Data provided:
=====

Lemma image_reads_back_witness :
  contentService.exec env_answers
    (contentService.generateProfessionalImage (lit "neon skyline") None)
  = Resolved (Some (lit "data:image/png;base64," ++ logo_payload))
  /\ exists d,
       lit "data:image/png;base64," ++ logo_payload
       = lit "data:image/png;base64," ++ d
       /\ (~ In COMMA d ->
           forall f,
             onloadend f (lit "data:image/png;base64," ++ logo_payload)
             = {| stored_name := picked_name f; stored_data := Some d;
                  stored_mime := picked_type f |}).
Proof.
  assert (H : contentService.exec env_answers
                (contentService.generateProfessionalImage
                   (lit "neon skyline") None)
              = Resolved (Some (lit "data:image/png;base64," ++ logo_payload)))
    by (vm_compute; reflexivity).
  split; [exact H|].
  exact (generated_image_reads_back_as_its_data env_answers _ _ _ H).
Defined.

Lemma key_step_failure_witness :
  (geminiService.exec env_key_dialog_fails geminiService.ensureApiKey 0
   = Rejected key_dialog_error
   \/ (geminiService.exec env_key_dialog_fails geminiService.ensureApiKey 0
       = Resolved tt
       /\ geminiService.constructed env_key_dialog_fails
          = Rejected key_dialog_error))
  /\ geminiService.exec env_key_dialog_fails
       (geminiService.generateCinematicVideo 7 ocean) 0
     = Rejected key_dialog_error.
Proof.
  assert (H : geminiService.exec env_key_dialog_fails
                geminiService.ensureApiKey 0
              = Rejected key_dialog_error
              \/ (geminiService.exec env_key_dialog_fails
                    geminiService.ensureApiKey 0 = Resolved tt
                  /\ geminiService.constructed env_key_dialog_fails
                     = Rejected key_dialog_error))
    by (left; vm_compute; reflexivity).
  split; [exact H|].
  exact (key_step_failures_reject_the_video_call env_key_dialog_fails
           7 ocean key_dialog_error H).
Defined.

Lemma video_request_witness :
  rejected (world (typed clock_ms GenerationMode.VIDEO ocean)) = false
  /\ mode (world (typed clock_ms GenerationMode.VIDEO ocean))
     = GenerationMode.VIDEO
  /\ geminiService.exec env_renders geminiService.ensureApiKey 0
     = Resolved tt
  /\ geminiService.constructed env_renders = Resolved tt
  /\ video_outcome
       (geminiService.exec env_renders
          (geminiService.generateCinematicVideo 3
             (input (world (typed clock_ms GenerationMode.VIDEO ocean)))) 0)
     = Some (Resolved (Some rendered_url))
  /\ exists k,
       run clock_ms handleSubmit
         (world (typed clock_ms GenerationMode.VIDEO ocean))
       = Suspended
           (generateCinematicVideo
              (input (world (typed clock_ms GenerationMode.VIDEO ocean))))
           k
           (dispatched clock_ms
              (world (typed clock_ms GenerationMode.VIDEO ocean)))
       /\ forall w2, exists m,
            run clock_ms (k (Resolved (Some rendered_url))) w2
            = Returned tt (finished w2 true m)
            /\ is_fault_message m = false
            /\ (type m = VIDEO
                \/ (type m = TEXT /\ content m = video_failed_text)).
Proof.
  assert (Ho : video_outcome
                 (geminiService.exec env_renders
                    (geminiService.generateCinematicVideo 3
                       (input (world
                          (typed clock_ms GenerationMode.VIDEO ocean)))) 0)
               = Some (Resolved (Some rendered_url)))
    by (vm_compute; reflexivity).
  split; [reflexivity|]. split; [reflexivity|]. split; [reflexivity|].
  split; [reflexivity|]. split; [exact Ho|].
  exact (video_request_never_shows_the_generic_error clock_ms
           (world (typed clock_ms GenerationMode.VIDEO ocean))
           env_renders 3 (Resolved (Some rendered_url))
           eq_refl eq_refl eq_refl eq_refl Ho).
Defined.

Lemma strategy_request_witness :
  rejected world_tagline = false
  /\ mode world_tagline = GenerationMode.COPYWRITING
  /\ exists k atts,
       run clock_ms handleSubmit world_tagline
       = Suspended
           (generateStrategy (input world_tagline)
              (contextString (context world_tagline)) atts)
           k (dispatched clock_ms world_tagline)
       /\ forall w2,
            match contentService.exec env_answers
                    (contentService.generateStrategy (input world_tagline)
                       (contextString (context world_tagline)) atts)
            with
            | Resolved r =>
                exists m,
                  run clock_ms (k (Resolved r)) w2
                  = Returned tt (finished w2 false m)
                  /\ type m = TEXT
                  /\ content m = strategy_text r
                  /\ truthy (content m) = true
            | Rejected e =>
                run clock_ms (k (Rejected e)) w2
                = Returned tt (faulted clock_ms w2 e)
            end.
Proof.
  split; [reflexivity|]. split; [reflexivity|].
  exact (strategy_request_never_shows_an_empty_message clock_ms
           world_tagline env_answers eq_refl eq_refl).
Defined.

Lemma image_request_witness :
  rejected world_skyline = false
  /\ mode world_skyline = GenerationMode.VISUAL
  /\ exists k,
       run clock_ms handleSubmit world_skyline
       = Suspended
           (generateProfessionalImage (input world_skyline)
              (option_map fdata (file world_skyline)))
           k (dispatched clock_ms world_skyline)
       /\ forall w2,
            match contentService.exec env_answers
                    (contentService.generateProfessionalImage
                       (input world_skyline)
                       (option_map fdata (file world_skyline)))
            with
            | Resolved (Some url) =>
                exists m,
                  run clock_ms (k (Resolved (Some url))) w2
                  = Returned tt (finished w2 false m)
                  /\ type m = IMAGE
                  /\ MessageBubble.renderContent m
                     = MessageBubble.ImageView (content m) url
            | Resolved None =>
                exists m,
                  run clock_ms (k (Resolved None)) w2
                  = Returned tt (finished w2 false m)
                  /\ type m = TEXT
                  /\ content m = image_failed_text
            | Rejected e =>
                run clock_ms (k (Rejected e)) w2
                = Returned tt (faulted clock_ms w2 e)
            end.
Proof.
  split; [reflexivity|]. split; [reflexivity|].
  exact (image_request_shows_the_image_or_the_failure_text clock_ms
           world_skyline env_answers eq_refl eq_refl).
Defined.

Lemma submission_consumes_witness :
  rejected world_skyline = false
  /\ exists (R : Type) (c : Capability R) k w1,
       run clock_ms handleSubmit world_skyline = Suspended c k w1
       /\ input w1 = [] /\ file w1 = None /\ sendDisabled w1 = true
       /\ forall o : Settled R,
            input (world_of (run clock_ms (k o) w1)) = []
            /\ file (world_of (run clock_ms (k o) w1)) = None
            /\ sendDisabled (world_of (run clock_ms (k o) w1)) = true.
Proof.
  split; [reflexivity|].
  exact (submission_consumes_input_and_attachment clock_ms world_skyline
           eq_refl).
Defined.

Lemma resolved_video_witness :
  rejected (world (page_ui clock_ms (onChange_input ocean)
                     page_after_video_fault)) = false
  /\ mode (world (page_ui clock_ms (onChange_input ocean)
                    page_after_video_fault)) = GenerationMode.VIDEO
  /\ exists k,
       run clock_ms handleSubmit
         (world (page_ui clock_ms (onChange_input ocean)
                   page_after_video_fault))
       = Suspended
           (generateCinematicVideo
              (input (world (page_ui clock_ms (onChange_input ocean)
                               page_after_video_fault))))
           k
           (dispatched clock_ms
              (world (page_ui clock_ms (onChange_input ocean)
                        page_after_video_fault)))
       /\ forall r w2,
            Forall (fun m => Js.eqb (id m) temp_video = false)
              (messages (world_of (run clock_ms (k (Resolved r)) w2))).
Proof.
  assert (Hrej : rejected (world (page_ui clock_ms (onChange_input ocean)
                                    page_after_video_fault)) = false)
    by (vm_compute; reflexivity).
  assert (Hm : mode (world (page_ui clock_ms (onChange_input ocean)
                              page_after_video_fault))
               = GenerationMode.VIDEO)
    by (vm_compute; reflexivity).
  split; [exact Hrej|]. split; [exact Hm|].
  exact (resolved_video_call_clears_every_placeholder clock_ms _ Hrej Hm).
Defined.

=====

Exercise requirements:
Look through the listing above. Pick out each line with "MessageBubble" and copy it.

Solved problem:
                  /\ MessageBubble.renderContent m
                     = MessageBubble.ImageView (content m) url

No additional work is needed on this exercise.